*Task directions*: Print exactly the lines below between the line holding "(** The audit" and the line holding "(** [extractAccessToken] (auth_handlers.go)", inclusive, and nothing more.

▼

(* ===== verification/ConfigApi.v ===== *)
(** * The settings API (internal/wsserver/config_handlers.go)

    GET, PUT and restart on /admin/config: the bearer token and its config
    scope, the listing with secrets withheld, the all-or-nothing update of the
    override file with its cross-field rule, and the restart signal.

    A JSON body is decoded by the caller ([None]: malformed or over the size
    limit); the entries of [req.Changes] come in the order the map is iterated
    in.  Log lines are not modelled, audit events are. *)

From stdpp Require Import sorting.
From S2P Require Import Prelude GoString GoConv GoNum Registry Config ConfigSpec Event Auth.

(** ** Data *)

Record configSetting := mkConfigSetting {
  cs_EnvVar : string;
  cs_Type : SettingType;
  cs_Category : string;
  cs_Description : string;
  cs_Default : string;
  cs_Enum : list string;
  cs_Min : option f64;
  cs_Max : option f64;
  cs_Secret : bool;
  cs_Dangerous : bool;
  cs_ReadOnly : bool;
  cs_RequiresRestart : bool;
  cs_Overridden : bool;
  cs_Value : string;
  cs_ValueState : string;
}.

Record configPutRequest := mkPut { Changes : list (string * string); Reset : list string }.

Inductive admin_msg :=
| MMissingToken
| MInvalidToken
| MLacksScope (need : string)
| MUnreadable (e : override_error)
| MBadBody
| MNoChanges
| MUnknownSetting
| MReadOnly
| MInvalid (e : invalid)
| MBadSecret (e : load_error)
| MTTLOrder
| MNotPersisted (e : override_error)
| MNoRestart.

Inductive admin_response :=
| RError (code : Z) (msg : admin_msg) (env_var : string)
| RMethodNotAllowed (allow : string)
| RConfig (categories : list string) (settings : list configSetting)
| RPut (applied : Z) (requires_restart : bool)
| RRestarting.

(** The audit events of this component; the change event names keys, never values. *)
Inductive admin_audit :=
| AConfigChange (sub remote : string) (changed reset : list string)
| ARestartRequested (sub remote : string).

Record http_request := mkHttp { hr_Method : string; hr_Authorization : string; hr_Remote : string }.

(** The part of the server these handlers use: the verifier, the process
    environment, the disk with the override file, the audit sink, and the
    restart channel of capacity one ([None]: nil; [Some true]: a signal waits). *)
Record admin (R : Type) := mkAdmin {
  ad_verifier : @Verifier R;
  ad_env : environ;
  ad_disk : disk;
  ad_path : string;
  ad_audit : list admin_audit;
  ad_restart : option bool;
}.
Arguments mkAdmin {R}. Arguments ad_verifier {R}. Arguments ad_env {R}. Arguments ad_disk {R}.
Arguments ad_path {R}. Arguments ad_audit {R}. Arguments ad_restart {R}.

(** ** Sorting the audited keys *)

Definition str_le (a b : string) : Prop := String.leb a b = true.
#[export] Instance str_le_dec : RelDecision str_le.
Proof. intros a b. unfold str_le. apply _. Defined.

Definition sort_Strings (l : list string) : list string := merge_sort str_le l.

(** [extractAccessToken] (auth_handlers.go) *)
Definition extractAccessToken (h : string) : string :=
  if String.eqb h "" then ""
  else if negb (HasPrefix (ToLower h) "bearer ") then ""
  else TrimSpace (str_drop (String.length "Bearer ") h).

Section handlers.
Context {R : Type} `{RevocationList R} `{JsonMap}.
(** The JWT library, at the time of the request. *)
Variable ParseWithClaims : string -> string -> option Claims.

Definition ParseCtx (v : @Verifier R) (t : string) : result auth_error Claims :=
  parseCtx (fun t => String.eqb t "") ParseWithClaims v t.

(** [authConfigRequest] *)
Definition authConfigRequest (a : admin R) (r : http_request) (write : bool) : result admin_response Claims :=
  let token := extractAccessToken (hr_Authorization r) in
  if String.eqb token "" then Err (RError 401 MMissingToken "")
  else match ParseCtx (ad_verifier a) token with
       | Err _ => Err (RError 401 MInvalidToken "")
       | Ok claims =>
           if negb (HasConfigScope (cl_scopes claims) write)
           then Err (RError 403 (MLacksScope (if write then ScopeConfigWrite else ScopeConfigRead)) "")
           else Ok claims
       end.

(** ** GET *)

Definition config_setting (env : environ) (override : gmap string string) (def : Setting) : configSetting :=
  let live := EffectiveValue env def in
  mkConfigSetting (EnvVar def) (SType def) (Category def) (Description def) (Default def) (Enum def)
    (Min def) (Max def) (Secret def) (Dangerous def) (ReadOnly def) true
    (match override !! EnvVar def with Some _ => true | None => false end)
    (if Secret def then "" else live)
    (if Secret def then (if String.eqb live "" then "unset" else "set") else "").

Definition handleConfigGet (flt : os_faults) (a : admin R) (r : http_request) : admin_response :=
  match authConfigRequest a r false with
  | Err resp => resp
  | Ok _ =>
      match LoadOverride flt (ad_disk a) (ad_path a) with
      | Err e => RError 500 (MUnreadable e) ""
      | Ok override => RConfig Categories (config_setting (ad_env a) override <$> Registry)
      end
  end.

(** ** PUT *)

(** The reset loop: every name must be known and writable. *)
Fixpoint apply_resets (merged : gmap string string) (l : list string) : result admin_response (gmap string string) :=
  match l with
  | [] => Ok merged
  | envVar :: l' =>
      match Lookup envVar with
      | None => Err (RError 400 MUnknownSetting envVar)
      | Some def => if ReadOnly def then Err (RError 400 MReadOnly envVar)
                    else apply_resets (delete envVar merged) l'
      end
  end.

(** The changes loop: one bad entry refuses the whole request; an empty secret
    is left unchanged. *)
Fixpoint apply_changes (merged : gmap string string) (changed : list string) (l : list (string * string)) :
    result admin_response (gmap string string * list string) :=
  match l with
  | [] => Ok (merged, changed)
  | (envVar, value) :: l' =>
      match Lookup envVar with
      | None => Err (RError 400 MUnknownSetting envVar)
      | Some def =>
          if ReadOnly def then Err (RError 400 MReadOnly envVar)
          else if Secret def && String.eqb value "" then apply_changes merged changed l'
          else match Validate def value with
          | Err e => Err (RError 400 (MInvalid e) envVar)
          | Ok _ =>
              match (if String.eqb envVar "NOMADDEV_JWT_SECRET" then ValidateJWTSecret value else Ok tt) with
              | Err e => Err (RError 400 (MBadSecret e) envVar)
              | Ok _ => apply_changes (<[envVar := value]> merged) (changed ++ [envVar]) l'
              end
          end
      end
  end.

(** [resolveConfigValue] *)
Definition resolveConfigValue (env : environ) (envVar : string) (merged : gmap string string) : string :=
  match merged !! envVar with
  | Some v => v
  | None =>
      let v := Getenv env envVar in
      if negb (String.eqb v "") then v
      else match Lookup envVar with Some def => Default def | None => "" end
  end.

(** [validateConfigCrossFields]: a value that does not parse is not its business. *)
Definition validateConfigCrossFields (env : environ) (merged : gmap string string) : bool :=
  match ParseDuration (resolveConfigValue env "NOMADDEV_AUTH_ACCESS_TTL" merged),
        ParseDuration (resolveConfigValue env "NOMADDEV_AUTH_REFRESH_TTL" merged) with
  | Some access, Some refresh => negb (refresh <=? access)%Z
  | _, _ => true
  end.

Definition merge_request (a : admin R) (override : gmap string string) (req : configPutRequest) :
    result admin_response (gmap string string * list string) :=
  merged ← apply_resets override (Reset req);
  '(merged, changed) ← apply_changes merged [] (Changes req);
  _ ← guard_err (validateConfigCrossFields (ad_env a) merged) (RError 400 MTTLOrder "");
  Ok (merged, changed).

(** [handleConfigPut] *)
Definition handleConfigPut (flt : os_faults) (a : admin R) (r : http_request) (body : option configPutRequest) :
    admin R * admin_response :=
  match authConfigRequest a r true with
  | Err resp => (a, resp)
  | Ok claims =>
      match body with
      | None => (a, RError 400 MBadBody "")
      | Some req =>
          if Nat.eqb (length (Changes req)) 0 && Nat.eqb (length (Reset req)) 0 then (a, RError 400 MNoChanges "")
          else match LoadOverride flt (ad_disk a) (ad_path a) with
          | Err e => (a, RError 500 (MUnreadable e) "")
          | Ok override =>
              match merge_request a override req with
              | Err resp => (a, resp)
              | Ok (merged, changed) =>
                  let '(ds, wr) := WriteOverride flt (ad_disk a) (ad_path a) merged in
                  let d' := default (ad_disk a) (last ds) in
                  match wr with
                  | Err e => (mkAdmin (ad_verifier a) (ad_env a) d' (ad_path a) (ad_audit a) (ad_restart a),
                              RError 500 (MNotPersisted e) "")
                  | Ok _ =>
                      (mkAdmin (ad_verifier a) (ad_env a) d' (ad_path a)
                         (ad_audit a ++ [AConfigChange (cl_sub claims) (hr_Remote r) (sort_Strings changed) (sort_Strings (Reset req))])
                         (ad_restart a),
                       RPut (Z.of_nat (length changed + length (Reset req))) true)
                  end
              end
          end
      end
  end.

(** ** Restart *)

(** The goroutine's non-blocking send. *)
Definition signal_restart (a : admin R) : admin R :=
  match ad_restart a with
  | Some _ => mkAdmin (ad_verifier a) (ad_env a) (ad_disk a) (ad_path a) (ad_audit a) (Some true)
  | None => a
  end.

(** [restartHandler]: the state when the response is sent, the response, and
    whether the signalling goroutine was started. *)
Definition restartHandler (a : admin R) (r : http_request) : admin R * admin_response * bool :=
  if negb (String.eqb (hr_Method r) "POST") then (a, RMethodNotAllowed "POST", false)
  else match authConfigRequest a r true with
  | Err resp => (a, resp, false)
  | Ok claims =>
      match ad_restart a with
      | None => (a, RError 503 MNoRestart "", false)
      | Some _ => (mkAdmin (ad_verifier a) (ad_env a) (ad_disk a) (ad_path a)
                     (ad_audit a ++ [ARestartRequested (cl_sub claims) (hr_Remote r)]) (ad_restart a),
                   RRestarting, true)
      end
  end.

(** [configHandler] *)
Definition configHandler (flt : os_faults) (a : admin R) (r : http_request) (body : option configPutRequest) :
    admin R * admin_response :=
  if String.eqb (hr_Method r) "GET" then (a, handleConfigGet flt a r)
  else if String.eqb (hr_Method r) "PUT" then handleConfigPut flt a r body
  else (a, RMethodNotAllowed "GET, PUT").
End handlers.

▲
▼

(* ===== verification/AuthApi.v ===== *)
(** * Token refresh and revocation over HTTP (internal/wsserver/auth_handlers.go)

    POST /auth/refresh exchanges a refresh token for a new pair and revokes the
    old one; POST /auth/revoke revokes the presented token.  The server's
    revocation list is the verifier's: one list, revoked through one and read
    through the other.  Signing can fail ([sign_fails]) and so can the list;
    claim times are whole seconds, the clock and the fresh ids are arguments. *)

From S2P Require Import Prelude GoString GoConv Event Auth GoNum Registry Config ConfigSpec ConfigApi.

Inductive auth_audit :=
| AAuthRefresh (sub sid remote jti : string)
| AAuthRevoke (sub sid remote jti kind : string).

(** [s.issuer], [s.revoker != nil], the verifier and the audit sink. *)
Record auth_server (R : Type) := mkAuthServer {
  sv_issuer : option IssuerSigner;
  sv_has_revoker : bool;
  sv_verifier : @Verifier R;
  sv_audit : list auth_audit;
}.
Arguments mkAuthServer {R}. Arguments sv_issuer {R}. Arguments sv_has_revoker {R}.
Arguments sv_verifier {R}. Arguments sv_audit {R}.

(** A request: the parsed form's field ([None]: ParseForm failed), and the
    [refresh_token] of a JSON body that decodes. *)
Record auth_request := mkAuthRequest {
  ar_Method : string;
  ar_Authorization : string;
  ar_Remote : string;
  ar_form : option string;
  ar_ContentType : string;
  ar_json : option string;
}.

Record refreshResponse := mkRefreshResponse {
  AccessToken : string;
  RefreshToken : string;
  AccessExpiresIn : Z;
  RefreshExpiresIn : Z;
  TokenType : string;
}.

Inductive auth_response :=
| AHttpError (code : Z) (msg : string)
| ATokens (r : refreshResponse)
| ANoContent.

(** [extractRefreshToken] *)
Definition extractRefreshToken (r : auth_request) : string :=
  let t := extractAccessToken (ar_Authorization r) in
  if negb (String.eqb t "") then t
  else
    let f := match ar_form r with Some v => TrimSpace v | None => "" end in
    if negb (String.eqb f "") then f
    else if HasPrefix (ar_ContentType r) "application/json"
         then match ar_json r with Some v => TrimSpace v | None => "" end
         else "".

▲

*Finished task*:
(** The audit events of this component; the change event names keys, never values. *)
Inductive admin_audit :=
| AConfigChange (sub remote : string) (changed reset : list string)
| ARestartRequested (sub remote : string).

Record http_request := mkHttp { hr_Method : string; hr_Authorization : string; hr_Remote : string }.

(** The part of the server these handlers use: the verifier, the process
    environment, the disk with the override file, the audit sink, and the
    restart channel of capacity one ([None]: nil; [Some true]: a signal waits). *)
Record admin (R : Type) := mkAdmin {
  ad_verifier : @Verifier R;
  ad_env : environ;
  ad_disk : disk;
  ad_path : string;
  ad_audit : list admin_audit;
  ad_restart : option bool;
}.
Arguments mkAdmin {R}. Arguments ad_verifier {R}. Arguments ad_env {R}. Arguments ad_disk {R}.
Arguments ad_path {R}. Arguments ad_audit {R}. Arguments ad_restart {R}.

(** ** Sorting the audited keys *)

Definition str_le (a b : string) : Prop := String.leb a b = true.
#[export] Instance str_le_dec : RelDecision str_le.
Proof. intros a b. unfold str_le. apply _. Defined.

Definition sort_Strings (l : list string) : list string := merge_sort str_le l.

(** [extractAccessToken] (auth_handlers.go) *)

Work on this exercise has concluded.